_DATA TO EXAMINE_
(** * A shallow embedding of the Linux command simulator

    The development follows the three source files of the repository:
    - [src/utils/fileSystem.ts]: the in-memory file tree, [resolvePath],
      [getNode], [createClonedDirectory] and [handleFileSystemCommand];
    - the application component ([executeCommand],
      [handleAutocompleteSuggestions]);
    - [src/components/Terminal.tsx]: the line editor ([performSearch],
      [handleKeyDown]) and the completion vocabulary [commands].

    Modelling conventions.
    - A JavaScript string is a [string]: the UTF-8 bytes of its text (a
      text with an unpaired surrogate has no such bytes and is not
      modelled).  The operations used by the program ([split], [join],
      [startsWith], [includes], [trim], ...) are written out below on
      these bytes; white space is the whole class of [\s] and [trim], and
      lengths are counted in UTF-16 units.
    - The [children] object of a directory is an association list of its own
      properties in insertion order.  Reading [children[name]] in the
      program also finds the names every object inherits
      ([inheritedNames]); [walkInherited] tells when a lookup ends on one
      of them.
    - The global mutable tree [fileSystem] and the React state are passed
      explicitly: every operation takes the state and returns the new one.
    - A number is the rational it stands for; a product is rounded to the
      nearest double ([roundDouble]).  [Math.random] is a stream of
      doubles [r] with [0 <= r < 1]. *)

From Stdlib Require Import String Ascii List Bool Arith ZArith QArith Lia.
From Stdlib Require Import Qround Qpower Lqa DecimalString.
Import ListNotations.

Open Scope nat_scope.
Open Scope list_scope.
Open Scope string_scope.

(** ** JavaScript string primitives *)

Module JS.

  (** The line feed, the double quote and the backslash characters. *)
Definition nl : string := String "010"%char "".
Definition dq : string := String "034"%char "".
Definition backslash : ascii := "092"%char.

Definition startsWith (s p : string) : bool := String.prefix p s.

Fixpoint includes (s q : string) : bool :=
    String.prefix q s ||
    match s with
    | "" => false
    | String _ s' => includes s' q
    end.

Definition cons_head (c : ascii) (l : list string) : list string :=
    match l with
    | [] => [String c ""]
    | h :: t => String c h :: t
    end.

  (** [s.split(sep)] for a non-empty [sep]: [skip] counts the characters of
      a separator occurrence that are still to be passed over. *)
Fixpoint split_go (sep : string) (skip : nat) (s : string) : list string :=
    match s with
    | "" => [""]
    | String c s' =>
        match skip with
        | S k => split_go sep k s'
        | O =>
            if String.prefix sep s
            then "" :: split_go sep (String.length sep - 1) s'
            else cons_head c (split_go sep 0 s')
        end
    end.

Definition split (sep s : string) : list string := split_go sep 0 s.
(** * Decoding and pagination layer of gophercloud (images v2, volumes v2)

    A shallow embedding of
    [openstack/imageservice/v2/images/results.go] and
    [openstack/blockstorage/v2/volumes/results.go], and the properties of
    them that the specification states.

    The Go functions are transformers of an already parsed JSON document, so
    they are embedded as Rocq functions.  Three things of the Go runtime are
    made explicit because the code relies on them:

    - a call may return normally or panic ([go_result]);
    - [json.Unmarshal] writes into its target in place, so a failed decode
      still leaves the part decoded so far in the target ([dres]);
    - the few choices Go leaves to the platform are the fields of the class
      [Platform].

    The standard packages [encoding/json], [strconv] and [time] are modelled
    as far as the two files use them: decoding into the Go types of the
    structs, the rounding of a literal to a float64, the parsing of an
    RFC 3339 time.  What the two files take from the rest of the repository
    is modelled from the specification, and marked so.

    The file has the definitions first: JSON and the decoder, package
    images, results and pages, package volumes, then the notions the
    statements use and the payloads they are evaluated on.  The properties
    follow, the numbered ones under the number the specification's claims
    carry. *)

From Stdlib Require Import ZArith QArith Qround Qpower Lia List String Ascii Bool.
From stdpp Require Import base option list strings gmap.

Local Open Scope string_scope.
Local Open Scope Z_scope.

(** ** JSON documents

    A number keeps the shape of its literal: Go decodes an integer literal
    into an [int] field but rejects a literal with a fraction or an exponent
    there.  [NDec m e] is a literal with a fraction or an exponent, of value
    [m * 10^e].  The members of an object are kept in document order, with
    their duplicates. *)

Inductive jnumber : Type :=
| NInt (z : Z)
| NDec (m : Z) (e : Z).

#[local] Unset Elimination Schemes.
Inductive json : Type :=
| JNull
| JBool (b : bool)
| JNum (n : jnumber)
| JStr (s : string)
| JArr (l : list json)
| JObj (o : list (string * json)).
#[local] Set Elimination Schemes.

Definition number_value (n : jnumber) : Q :=
  match n with
  | NInt z => inject_Z z
  | NDec m e => (inject_Z m * Qpower (10 # 1) e)%Q
  end.

(** The word [encoding/json] uses for a JSON value in its type errors. *)
Definition json_kind (j : json) : string :=
  match j with
  | JNull => "null"
  | JBool _ => "bool"
  | JNum _ => "number"
  | JStr _ => "string"
  | JArr _ => "array"
  | JObj _ => "object"
  end.

(** The member of an object that a Go [map] keeps for a key: the last one. *)
Fixpoint obj_get (k : string) (o : list (string * json)) : option json :=
  match o with
  | [] => None
  | (k', v) :: rest =>
      match obj_get k rest with
      | Some w => Some w
      | None => if String.eqb k' k then Some v else None
      end
  end.

(** ** float64

    A finite binary64 number is [mant * 2^expo] with [|mant| <= 2^53] and
    [-1074 <= expo <= 971].  The sign of zero is not kept: nothing in the
    modelled code can observe it. *)

Record float64 : Type := F64 { mant : Z; expo : Z }.


(** [a / (d * 2^e)] as a fraction of integers. *)
Definition scaled (a d e : Z) : Z * Z :=
  if 0 <=? e then (a, d * 2 ^ e) else (a * 2 ^ (- e), d).

Definition round_half_even (N D : Z) : Z :=
  let q := N / D in
  let r := N mod D in
  if (D <? 2 * r) || ((D =? 2 * r) && Z.odd q) then q + 1 else q.

(** The exponent [e] for which [2^52 <= a / (d * 2^e) < 2^53]. *)
Definition binade (a d : Z) : Z :=
  let e0 := Z.log2 a - Z.log2 d - 52 in
  let '(N, D) := scaled a d e0 in
  if N / D <? 2 ^ 52 then e0 - 1 else e0.

(** Round to nearest, ties to even; [None] when the result is out of the
    range of binary64. *)
Definition round_float64 (q : Q) : option float64 :=
  let q := Qred q in
  let n := Qnum q in
  let d := Zpos (Qden q) in
  if n =? 0 then Some (F64 0 0)
  else
    let a := Z.abs n in
    let e := Z.max (binade a d) (-1074) in
    let '(N, D) := scaled a d e in
    let m := round_half_even N D in
    if (971 <? e) || ((e =? 971) && (m =? 2 ^ 53)) then None
    else Some (F64 (Z.sgn n * m) e).

(** [strconv.ParseFloat(s, 64)] on a JSON number literal: correctly rounded,
    with a range error when the literal is too large. *)
Definition strconv_ParseFloat (n : jnumber) : option float64 :=
  round_float64 (number_value n).


(** A float64 rounded toward zero, on its mantissa and exponent. *)
Definition float64_trunc (f : float64) : Z :=
  if 0 <=? expo f then mant f * 2 ^ expo f
  else Z.quot (mant f) (2 ^ (- expo f)).

Definition int64_min : Z := - 2 ^ 63.
Definition int64_max : Z := 2 ^ 63 - 1.

Definition in_int64 (z : Z) : bool := (int64_min <=? z) && (z <=? int64_max).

_WHAT IS NEEDED_
Each entry above must be repeated word for word.

_RESULT OF THE EXERCISE_
(** * A shallow embedding of the Linux command simulator

    The development follows the three source files of the repository:
    - [src/utils/fileSystem.ts]: the in-memory file tree, [resolvePath],
      [getNode], [createClonedDirectory] and [handleFileSystemCommand];
    - the application component ([executeCommand],
      [handleAutocompleteSuggestions]);
    - [src/components/Terminal.tsx]: the line editor ([performSearch],
      [handleKeyDown]) and the completion vocabulary [commands].

    Modelling conventions.
    - A JavaScript string is a [string]: the UTF-8 bytes of its text (a
      text with an unpaired surrogate has no such bytes and is not
      modelled).  The operations used by the program ([split], [join],
      [startsWith], [includes], [trim], ...) are written out below on
      these bytes; white space is the whole class of [\s] and [trim], and
      lengths are counted in UTF-16 units.
    - The [children] object of a directory is an association list of its own
      properties in insertion order.  Reading [children[name]] in the
      program also finds the names every object inherits
      ([inheritedNames]); [walkInherited] tells when a lookup ends on one
      of them.
    - The global mutable tree [fileSystem] and the React state are passed
      explicitly: every operation takes the state and returns the new one.
    - A number is the rational it stands for; a product is rounded to the
      nearest double ([roundDouble]).  [Math.random] is a stream of
      doubles [r] with [0 <= r < 1]. *)

From Stdlib Require Import String Ascii List Bool Arith ZArith QArith Lia.
From Stdlib Require Import Qround Qpower Lqa DecimalString.
Import ListNotations.

Open Scope nat_scope.
Open Scope list_scope.
Open Scope string_scope.

(** ** JavaScript string primitives *)

Module JS.

  (** The line feed, the double quote and the backslash characters. *)
Definition nl : string := String "010"%char "".
Definition dq : string := String "034"%char "".
Definition backslash : ascii := "092"%char.

Definition startsWith (s p : string) : bool := String.prefix p s.

Fixpoint includes (s q : string) : bool :=
    String.prefix q s ||
    match s with
    | "" => false
    | String _ s' => includes s' q
    end.

Definition cons_head (c : ascii) (l : list string) : list string :=
    match l with
    | [] => [String c ""]
    | h :: t => String c h :: t
    end.

  (** [s.split(sep)] for a non-empty [sep]: [skip] counts the characters of
      a separator occurrence that are still to be passed over. *)
Fixpoint split_go (sep : string) (skip : nat) (s : string) : list string :=
    match s with
    | "" => [""]
    | String c s' =>
        match skip with
        | S k => split_go sep k s'
        | O =>
            if String.prefix sep s
            then "" :: split_go sep (String.length sep - 1) s'
            else cons_head c (split_go sep 0 s')
        end
    end.

Definition split (sep s : string) : list string := split_go sep 0 s.
(** * Decoding and pagination layer of gophercloud (images v2, volumes v2)

    A shallow embedding of
    [openstack/imageservice/v2/images/results.go] and
    [openstack/blockstorage/v2/volumes/results.go], and the properties of
    them that the specification states.

    The Go functions are transformers of an already parsed JSON document, so
    they are embedded as Rocq functions.  Three things of the Go runtime are
    made explicit because the code relies on them:

    - a call may return normally or panic ([go_result]);
    - [json.Unmarshal] writes into its target in place, so a failed decode
      still leaves the part decoded so far in the target ([dres]);
    - the few choices Go leaves to the platform are the fields of the class
      [Platform].

    The standard packages [encoding/json], [strconv] and [time] are modelled
    as far as the two files use them: decoding into the Go types of the
    structs, the rounding of a literal to a float64, the parsing of an
    RFC 3339 time.  What the two files take from the rest of the repository
    is modelled from the specification, and marked so.

    The file has the definitions first: JSON and the decoder, package
    images, results and pages, package volumes, then the notions the
    statements use and the payloads they are evaluated on.  The properties
    follow, the numbered ones under the number the specification's claims
    carry. *)

From Stdlib Require Import ZArith QArith Qround Qpower Lia List String Ascii Bool.
From stdpp Require Import base option list strings gmap.

Local Open Scope string_scope.
Local Open Scope Z_scope.

(** ** JSON documents

    A number keeps the shape of its literal: Go decodes an integer literal
    into an [int] field but rejects a literal with a fraction or an exponent
    there.  [NDec m e] is a literal with a fraction or an exponent, of value
    [m * 10^e].  The members of an object are kept in document order, with
    their duplicates. *)

Inductive jnumber : Type :=
| NInt (z : Z)
| NDec (m : Z) (e : Z).

#[local] Unset Elimination Schemes.
Inductive json : Type :=
| JNull
| JBool (b : bool)
| JNum (n : jnumber)
| JStr (s : string)
| JArr (l : list json)
| JObj (o : list (string * json)).
#[local] Set Elimination Schemes.

Definition number_value (n : jnumber) : Q :=
  match n with
  | NInt z => inject_Z z
  | NDec m e => (inject_Z m * Qpower (10 # 1) e)%Q
  end.

(** The word [encoding/json] uses for a JSON value in its type errors. *)
Definition json_kind (j : json) : string :=
  match j with
  | JNull => "null"
  | JBool _ => "bool"
  | JNum _ => "number"
  | JStr _ => "string"
  | JArr _ => "array"
  | JObj _ => "object"
  end.

(** The member of an object that a Go [map] keeps for a key: the last one. *)
Fixpoint obj_get (k : string) (o : list (string * json)) : option json :=
  match o with
  | [] => None
  | (k', v) :: rest =>
      match obj_get k rest with
      | Some w => Some w
      | None => if String.eqb k' k then Some v else None
      end
  end.

(** ** float64

    A finite binary64 number is [mant * 2^expo] with [|mant| <= 2^53] and
    [-1074 <= expo <= 971].  The sign of zero is not kept: nothing in the
    modelled code can observe it. *)

Record float64 : Type := F64 { mant : Z; expo : Z }.


(** [a / (d * 2^e)] as a fraction of integers. *)
Definition scaled (a d e : Z) : Z * Z :=
  if 0 <=? e then (a, d * 2 ^ e) else (a * 2 ^ (- e), d).

Definition round_half_even (N D : Z) : Z :=
  let q := N / D in
  let r := N mod D in
  if (D <? 2 * r) || ((D =? 2 * r) && Z.odd q) then q + 1 else q.

(** The exponent [e] for which [2^52 <= a / (d * 2^e) < 2^53]. *)
Definition binade (a d : Z) : Z :=
  let e0 := Z.log2 a - Z.log2 d - 52 in
  let '(N, D) := scaled a d e0 in
  if N / D <? 2 ^ 52 then e0 - 1 else e0.

(** Round to nearest, ties to even; [None] when the result is out of the
    range of binary64. *)
Definition round_float64 (q : Q) : option float64 :=
  let q := Qred q in
  let n := Qnum q in
  let d := Zpos (Qden q) in
  if n =? 0 then Some (F64 0 0)
  else
    let a := Z.abs n in
    let e := Z.max (binade a d) (-1074) in
    let '(N, D) := scaled a d e in
    let m := round_half_even N D in
    if (971 <? e) || ((e =? 971) && (m =? 2 ^ 53)) then None
    else Some (F64 (Z.sgn n * m) e).

(** [strconv.ParseFloat(s, 64)] on a JSON number literal: correctly rounded,
    with a range error when the literal is too large. *)
Definition strconv_ParseFloat (n : jnumber) : option float64 :=
  round_float64 (number_value n).


(** A float64 rounded toward zero, on its mantissa and exponent. *)
Definition float64_trunc (f : float64) : Z :=
  if 0 <=? expo f then mant f * 2 ^ expo f
  else Z.quot (mant f) (2 ^ (- expo f)).

Definition int64_min : Z := - 2 ^ 63.
Definition int64_max : Z := 2 ^ 63 - 1.

Definition in_int64 (z : Z) : bool := (int64_min <=? z) && (z <=? int64_max).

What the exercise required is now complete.